Work request: In the records below, some lines contain the word "Hroot". Copy each of them.

Listed records:
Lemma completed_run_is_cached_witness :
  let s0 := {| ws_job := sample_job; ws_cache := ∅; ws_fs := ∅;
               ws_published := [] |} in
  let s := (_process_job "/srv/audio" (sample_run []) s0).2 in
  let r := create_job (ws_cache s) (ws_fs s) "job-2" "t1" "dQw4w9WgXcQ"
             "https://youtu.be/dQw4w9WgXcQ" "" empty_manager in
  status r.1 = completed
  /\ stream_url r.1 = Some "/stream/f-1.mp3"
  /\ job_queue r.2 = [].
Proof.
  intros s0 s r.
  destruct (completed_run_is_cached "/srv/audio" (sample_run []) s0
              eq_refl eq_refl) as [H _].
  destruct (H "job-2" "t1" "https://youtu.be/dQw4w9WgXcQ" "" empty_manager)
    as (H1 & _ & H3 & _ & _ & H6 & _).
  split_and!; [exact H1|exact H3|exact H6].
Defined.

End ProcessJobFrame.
==
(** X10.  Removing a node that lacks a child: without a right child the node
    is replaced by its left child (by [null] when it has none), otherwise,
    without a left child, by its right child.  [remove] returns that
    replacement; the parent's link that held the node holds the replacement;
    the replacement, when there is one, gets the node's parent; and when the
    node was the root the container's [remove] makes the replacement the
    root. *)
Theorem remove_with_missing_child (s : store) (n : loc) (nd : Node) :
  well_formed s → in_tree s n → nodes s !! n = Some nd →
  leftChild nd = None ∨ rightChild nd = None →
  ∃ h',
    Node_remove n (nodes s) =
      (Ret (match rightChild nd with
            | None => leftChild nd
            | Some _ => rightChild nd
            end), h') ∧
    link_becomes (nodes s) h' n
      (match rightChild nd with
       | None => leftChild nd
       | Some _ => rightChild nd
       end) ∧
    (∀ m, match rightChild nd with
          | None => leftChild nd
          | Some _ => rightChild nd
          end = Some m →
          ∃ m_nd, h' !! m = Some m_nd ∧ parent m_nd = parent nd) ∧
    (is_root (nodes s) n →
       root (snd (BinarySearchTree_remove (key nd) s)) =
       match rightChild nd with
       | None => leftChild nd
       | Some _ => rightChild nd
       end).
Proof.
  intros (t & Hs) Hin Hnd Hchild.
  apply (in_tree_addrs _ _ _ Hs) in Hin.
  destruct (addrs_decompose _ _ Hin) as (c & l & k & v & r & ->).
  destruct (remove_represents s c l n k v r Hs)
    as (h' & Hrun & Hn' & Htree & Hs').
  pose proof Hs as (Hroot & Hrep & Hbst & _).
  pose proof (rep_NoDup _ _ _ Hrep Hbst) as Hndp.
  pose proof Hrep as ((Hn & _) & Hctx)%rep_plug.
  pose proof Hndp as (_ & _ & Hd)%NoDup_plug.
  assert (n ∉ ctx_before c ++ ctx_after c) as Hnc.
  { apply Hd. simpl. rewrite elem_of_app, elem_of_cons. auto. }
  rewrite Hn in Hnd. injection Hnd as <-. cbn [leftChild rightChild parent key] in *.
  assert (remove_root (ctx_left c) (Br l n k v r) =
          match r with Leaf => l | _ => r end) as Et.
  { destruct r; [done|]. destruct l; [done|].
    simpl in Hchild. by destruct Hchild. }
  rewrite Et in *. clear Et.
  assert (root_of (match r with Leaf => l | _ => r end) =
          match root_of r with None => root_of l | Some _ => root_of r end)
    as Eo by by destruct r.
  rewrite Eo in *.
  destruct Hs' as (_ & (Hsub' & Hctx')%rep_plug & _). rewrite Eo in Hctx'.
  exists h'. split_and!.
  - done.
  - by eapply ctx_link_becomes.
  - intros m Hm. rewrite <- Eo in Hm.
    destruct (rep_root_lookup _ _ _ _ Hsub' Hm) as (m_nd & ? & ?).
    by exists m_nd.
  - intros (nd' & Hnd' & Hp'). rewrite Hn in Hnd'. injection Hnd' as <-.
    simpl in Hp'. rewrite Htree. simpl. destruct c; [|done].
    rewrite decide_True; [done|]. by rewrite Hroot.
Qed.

Answer space:
  pose proof Hs as (Hroot & Hrep & Hbst & _).
    rewrite decide_True; [done|]. by rewrite Hroot.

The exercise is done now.